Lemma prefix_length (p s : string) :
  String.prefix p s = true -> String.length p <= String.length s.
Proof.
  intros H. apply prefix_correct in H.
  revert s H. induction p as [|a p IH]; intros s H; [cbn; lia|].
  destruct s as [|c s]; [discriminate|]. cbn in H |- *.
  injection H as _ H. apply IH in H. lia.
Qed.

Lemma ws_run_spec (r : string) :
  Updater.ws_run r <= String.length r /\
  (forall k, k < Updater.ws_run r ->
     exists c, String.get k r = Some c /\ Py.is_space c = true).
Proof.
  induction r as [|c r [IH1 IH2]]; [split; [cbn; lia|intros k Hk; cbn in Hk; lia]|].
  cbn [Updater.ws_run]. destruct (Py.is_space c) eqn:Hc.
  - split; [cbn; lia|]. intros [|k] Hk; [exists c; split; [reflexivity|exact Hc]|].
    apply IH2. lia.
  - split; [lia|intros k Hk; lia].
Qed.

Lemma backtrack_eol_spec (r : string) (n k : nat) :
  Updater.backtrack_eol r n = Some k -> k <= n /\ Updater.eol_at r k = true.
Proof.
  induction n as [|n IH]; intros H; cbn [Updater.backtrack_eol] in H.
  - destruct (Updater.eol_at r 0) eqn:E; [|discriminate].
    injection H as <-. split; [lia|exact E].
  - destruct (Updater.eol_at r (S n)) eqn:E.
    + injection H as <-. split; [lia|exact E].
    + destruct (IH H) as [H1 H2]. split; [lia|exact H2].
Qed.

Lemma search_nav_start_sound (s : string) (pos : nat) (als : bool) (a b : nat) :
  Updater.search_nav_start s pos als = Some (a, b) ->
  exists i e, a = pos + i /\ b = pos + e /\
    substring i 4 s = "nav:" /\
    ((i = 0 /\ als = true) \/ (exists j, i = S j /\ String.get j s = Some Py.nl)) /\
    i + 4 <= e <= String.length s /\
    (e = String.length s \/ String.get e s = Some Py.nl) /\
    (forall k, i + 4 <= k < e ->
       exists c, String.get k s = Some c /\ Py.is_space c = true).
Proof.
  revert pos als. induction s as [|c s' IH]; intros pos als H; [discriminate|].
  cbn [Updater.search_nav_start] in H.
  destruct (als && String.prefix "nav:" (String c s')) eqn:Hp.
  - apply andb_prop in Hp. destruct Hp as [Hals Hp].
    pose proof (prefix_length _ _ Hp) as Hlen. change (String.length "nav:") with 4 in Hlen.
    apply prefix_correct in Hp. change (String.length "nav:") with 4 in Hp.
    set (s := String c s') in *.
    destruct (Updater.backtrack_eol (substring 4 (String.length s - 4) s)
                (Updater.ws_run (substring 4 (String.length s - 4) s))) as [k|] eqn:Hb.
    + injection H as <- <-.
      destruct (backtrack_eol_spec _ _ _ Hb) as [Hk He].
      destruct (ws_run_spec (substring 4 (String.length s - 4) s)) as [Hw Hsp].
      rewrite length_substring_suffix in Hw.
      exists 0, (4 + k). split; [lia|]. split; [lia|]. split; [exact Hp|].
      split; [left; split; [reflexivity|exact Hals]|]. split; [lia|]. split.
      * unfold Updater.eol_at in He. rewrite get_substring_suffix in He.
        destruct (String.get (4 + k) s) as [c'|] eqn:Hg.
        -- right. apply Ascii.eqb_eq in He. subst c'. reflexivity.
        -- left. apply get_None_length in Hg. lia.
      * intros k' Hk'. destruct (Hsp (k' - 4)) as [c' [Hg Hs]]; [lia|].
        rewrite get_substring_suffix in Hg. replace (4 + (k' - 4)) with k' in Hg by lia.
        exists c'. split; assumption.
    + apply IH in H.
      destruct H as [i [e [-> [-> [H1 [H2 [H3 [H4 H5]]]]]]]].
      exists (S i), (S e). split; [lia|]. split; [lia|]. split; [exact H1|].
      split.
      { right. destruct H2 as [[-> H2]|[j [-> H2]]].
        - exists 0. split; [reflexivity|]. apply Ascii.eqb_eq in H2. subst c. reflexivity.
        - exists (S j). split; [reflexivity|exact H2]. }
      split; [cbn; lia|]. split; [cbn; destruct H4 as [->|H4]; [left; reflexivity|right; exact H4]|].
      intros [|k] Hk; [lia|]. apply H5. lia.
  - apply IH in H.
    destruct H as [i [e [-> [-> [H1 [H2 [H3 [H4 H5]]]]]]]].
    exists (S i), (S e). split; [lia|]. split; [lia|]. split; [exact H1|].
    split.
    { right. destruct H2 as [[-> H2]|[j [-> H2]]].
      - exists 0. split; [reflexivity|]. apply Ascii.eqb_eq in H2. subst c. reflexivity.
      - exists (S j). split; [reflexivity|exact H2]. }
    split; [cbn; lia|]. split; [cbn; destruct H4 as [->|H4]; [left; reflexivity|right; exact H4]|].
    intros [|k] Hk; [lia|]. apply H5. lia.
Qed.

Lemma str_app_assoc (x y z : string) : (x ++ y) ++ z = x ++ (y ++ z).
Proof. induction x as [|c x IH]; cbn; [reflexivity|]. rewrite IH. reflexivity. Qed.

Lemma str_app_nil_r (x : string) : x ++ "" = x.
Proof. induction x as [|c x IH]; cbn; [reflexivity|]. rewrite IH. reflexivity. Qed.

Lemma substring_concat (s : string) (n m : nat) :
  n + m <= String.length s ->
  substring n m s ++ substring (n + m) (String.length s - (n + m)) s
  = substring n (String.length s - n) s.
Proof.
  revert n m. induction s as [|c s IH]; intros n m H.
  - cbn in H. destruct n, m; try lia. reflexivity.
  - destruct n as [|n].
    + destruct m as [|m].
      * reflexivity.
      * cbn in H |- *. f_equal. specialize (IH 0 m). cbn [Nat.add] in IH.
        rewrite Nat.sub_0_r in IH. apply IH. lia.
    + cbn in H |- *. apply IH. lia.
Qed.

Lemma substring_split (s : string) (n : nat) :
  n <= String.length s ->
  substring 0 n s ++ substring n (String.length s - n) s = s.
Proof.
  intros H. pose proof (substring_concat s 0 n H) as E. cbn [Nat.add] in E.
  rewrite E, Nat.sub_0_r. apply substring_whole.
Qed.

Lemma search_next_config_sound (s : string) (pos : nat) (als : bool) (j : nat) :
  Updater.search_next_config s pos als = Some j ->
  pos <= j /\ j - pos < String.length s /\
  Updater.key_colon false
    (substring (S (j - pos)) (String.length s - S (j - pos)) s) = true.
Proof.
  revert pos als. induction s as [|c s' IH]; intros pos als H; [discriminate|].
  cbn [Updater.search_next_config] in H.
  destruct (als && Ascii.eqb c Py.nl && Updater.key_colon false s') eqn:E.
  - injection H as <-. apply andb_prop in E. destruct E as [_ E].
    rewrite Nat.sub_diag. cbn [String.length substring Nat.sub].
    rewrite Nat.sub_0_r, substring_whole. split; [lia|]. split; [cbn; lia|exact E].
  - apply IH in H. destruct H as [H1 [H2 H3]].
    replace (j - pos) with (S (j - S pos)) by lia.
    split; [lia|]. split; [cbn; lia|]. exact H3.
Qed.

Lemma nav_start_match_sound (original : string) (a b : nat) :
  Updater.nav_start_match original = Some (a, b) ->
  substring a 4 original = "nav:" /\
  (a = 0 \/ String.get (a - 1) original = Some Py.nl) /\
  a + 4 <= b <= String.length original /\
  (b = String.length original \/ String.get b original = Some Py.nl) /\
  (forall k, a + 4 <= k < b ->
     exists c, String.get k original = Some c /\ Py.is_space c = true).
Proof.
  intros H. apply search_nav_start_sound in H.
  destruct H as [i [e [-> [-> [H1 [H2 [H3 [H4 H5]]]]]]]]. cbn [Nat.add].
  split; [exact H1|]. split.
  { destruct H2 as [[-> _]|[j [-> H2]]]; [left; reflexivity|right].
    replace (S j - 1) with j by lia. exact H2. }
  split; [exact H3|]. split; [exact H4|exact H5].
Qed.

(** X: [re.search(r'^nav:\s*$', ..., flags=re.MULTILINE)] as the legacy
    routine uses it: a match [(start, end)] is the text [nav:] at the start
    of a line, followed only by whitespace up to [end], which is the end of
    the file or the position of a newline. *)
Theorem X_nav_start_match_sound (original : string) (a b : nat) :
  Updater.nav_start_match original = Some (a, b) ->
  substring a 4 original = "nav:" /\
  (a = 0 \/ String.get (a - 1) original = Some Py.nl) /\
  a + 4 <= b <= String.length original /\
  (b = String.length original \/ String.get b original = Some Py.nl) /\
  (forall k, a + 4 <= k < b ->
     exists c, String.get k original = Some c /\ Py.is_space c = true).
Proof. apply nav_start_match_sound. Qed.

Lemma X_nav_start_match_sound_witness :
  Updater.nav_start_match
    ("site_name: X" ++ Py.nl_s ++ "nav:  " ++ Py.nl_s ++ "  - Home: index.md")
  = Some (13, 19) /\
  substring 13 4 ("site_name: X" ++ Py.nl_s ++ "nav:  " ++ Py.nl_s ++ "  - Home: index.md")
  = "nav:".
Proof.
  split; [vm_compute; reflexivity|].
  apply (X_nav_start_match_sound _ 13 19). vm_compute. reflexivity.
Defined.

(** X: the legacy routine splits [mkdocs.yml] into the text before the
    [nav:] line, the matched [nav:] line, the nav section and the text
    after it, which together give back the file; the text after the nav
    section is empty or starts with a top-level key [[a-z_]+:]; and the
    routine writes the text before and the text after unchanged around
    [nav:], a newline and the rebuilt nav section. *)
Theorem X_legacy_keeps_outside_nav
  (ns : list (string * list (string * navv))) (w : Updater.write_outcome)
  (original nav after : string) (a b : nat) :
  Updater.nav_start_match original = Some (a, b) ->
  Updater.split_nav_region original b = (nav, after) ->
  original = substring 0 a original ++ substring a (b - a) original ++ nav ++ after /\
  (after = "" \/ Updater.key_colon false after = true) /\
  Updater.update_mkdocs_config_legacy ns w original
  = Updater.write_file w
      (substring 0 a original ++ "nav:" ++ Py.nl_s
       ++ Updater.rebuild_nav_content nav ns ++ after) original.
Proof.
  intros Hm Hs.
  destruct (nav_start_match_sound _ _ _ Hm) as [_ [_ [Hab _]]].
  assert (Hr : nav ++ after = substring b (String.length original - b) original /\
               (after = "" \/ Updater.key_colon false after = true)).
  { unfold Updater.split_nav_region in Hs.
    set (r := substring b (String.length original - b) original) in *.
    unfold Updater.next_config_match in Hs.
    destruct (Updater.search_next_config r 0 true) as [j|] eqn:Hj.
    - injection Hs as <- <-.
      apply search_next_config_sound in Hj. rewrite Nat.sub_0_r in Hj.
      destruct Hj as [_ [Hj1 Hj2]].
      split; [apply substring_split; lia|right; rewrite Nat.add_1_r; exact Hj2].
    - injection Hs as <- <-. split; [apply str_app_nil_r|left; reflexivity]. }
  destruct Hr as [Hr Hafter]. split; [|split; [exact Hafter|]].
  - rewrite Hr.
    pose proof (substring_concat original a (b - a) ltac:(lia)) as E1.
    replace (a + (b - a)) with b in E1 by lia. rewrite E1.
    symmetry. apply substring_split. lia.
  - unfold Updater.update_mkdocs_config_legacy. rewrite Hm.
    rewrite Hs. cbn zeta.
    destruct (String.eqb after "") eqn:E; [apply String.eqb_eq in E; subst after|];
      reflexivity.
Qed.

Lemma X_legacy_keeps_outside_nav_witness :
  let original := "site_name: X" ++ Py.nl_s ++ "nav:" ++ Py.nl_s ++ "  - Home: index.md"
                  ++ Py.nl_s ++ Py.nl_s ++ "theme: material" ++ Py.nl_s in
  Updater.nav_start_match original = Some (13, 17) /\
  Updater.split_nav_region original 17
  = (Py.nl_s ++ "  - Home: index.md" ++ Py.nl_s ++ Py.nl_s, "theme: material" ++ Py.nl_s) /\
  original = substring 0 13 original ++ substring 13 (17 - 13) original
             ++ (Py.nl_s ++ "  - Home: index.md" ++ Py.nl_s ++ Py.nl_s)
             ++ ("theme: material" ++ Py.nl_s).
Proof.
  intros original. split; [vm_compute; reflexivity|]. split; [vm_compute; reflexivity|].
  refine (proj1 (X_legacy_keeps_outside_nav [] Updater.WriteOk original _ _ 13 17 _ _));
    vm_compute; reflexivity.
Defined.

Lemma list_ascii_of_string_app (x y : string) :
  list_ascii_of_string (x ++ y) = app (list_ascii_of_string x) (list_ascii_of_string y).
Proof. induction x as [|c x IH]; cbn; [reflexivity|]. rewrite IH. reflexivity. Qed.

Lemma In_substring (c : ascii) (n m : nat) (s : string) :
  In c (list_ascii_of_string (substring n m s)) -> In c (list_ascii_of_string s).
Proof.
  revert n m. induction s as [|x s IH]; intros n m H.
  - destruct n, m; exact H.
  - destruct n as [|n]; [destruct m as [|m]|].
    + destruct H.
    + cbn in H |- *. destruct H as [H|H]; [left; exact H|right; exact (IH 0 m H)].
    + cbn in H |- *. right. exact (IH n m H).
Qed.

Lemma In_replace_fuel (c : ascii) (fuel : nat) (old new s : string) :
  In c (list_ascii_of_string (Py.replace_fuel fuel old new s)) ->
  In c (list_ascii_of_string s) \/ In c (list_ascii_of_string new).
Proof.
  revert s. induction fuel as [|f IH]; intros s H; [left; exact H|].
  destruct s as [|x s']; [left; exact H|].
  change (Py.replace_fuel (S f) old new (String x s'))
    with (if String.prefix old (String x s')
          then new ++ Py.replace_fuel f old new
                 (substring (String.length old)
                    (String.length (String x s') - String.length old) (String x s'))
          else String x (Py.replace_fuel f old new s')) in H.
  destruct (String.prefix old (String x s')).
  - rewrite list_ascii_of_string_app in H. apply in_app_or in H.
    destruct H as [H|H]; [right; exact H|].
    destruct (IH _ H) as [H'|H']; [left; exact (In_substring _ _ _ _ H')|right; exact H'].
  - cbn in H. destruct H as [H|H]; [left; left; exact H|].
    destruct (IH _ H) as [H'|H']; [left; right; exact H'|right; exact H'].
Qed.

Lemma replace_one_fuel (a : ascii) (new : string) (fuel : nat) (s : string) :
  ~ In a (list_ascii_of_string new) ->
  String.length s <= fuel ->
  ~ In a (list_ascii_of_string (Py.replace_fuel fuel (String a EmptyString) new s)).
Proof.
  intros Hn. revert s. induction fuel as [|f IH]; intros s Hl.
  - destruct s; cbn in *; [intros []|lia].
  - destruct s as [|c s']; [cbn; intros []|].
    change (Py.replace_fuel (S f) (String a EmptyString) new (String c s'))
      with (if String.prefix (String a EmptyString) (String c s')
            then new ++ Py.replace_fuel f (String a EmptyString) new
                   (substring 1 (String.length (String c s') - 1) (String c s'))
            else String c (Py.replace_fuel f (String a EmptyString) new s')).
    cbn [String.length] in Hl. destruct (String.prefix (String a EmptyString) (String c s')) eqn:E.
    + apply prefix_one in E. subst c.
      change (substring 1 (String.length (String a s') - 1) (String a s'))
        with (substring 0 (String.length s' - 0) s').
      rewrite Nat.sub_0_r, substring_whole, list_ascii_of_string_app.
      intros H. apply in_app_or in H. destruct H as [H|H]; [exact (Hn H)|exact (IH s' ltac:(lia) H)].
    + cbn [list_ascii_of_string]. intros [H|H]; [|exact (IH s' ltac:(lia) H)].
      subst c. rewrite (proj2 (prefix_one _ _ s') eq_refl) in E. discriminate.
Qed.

■ REQUIREMENT: Return a word-for-word copy of the lines above from the one holding "pose proof (prefix_length" through the one holding "destruct (ws_run_spec (substring", with both of them included and nothing besides.

■ WORKED SOLUTION:
    pose proof (prefix_length _ _ Hp) as Hlen. change (String.length "nav:") with 4 in Hlen.
    apply prefix_correct in Hp. change (String.length "nav:") with 4 in Hp.
    set (s := String c s') in *.
    destruct (Updater.backtrack_eol (substring 4 (String.length s - 4) s)
                (Updater.ws_run (substring 4 (String.length s - 4) s))) as [k|] eqn:Hb.
    + injection H as <- <-.
      destruct (backtrack_eol_spec _ _ _ Hb) as [Hk He].
      destruct (ws_run_spec (substring 4 (String.length s - 4) s)) as [Hw Hsp].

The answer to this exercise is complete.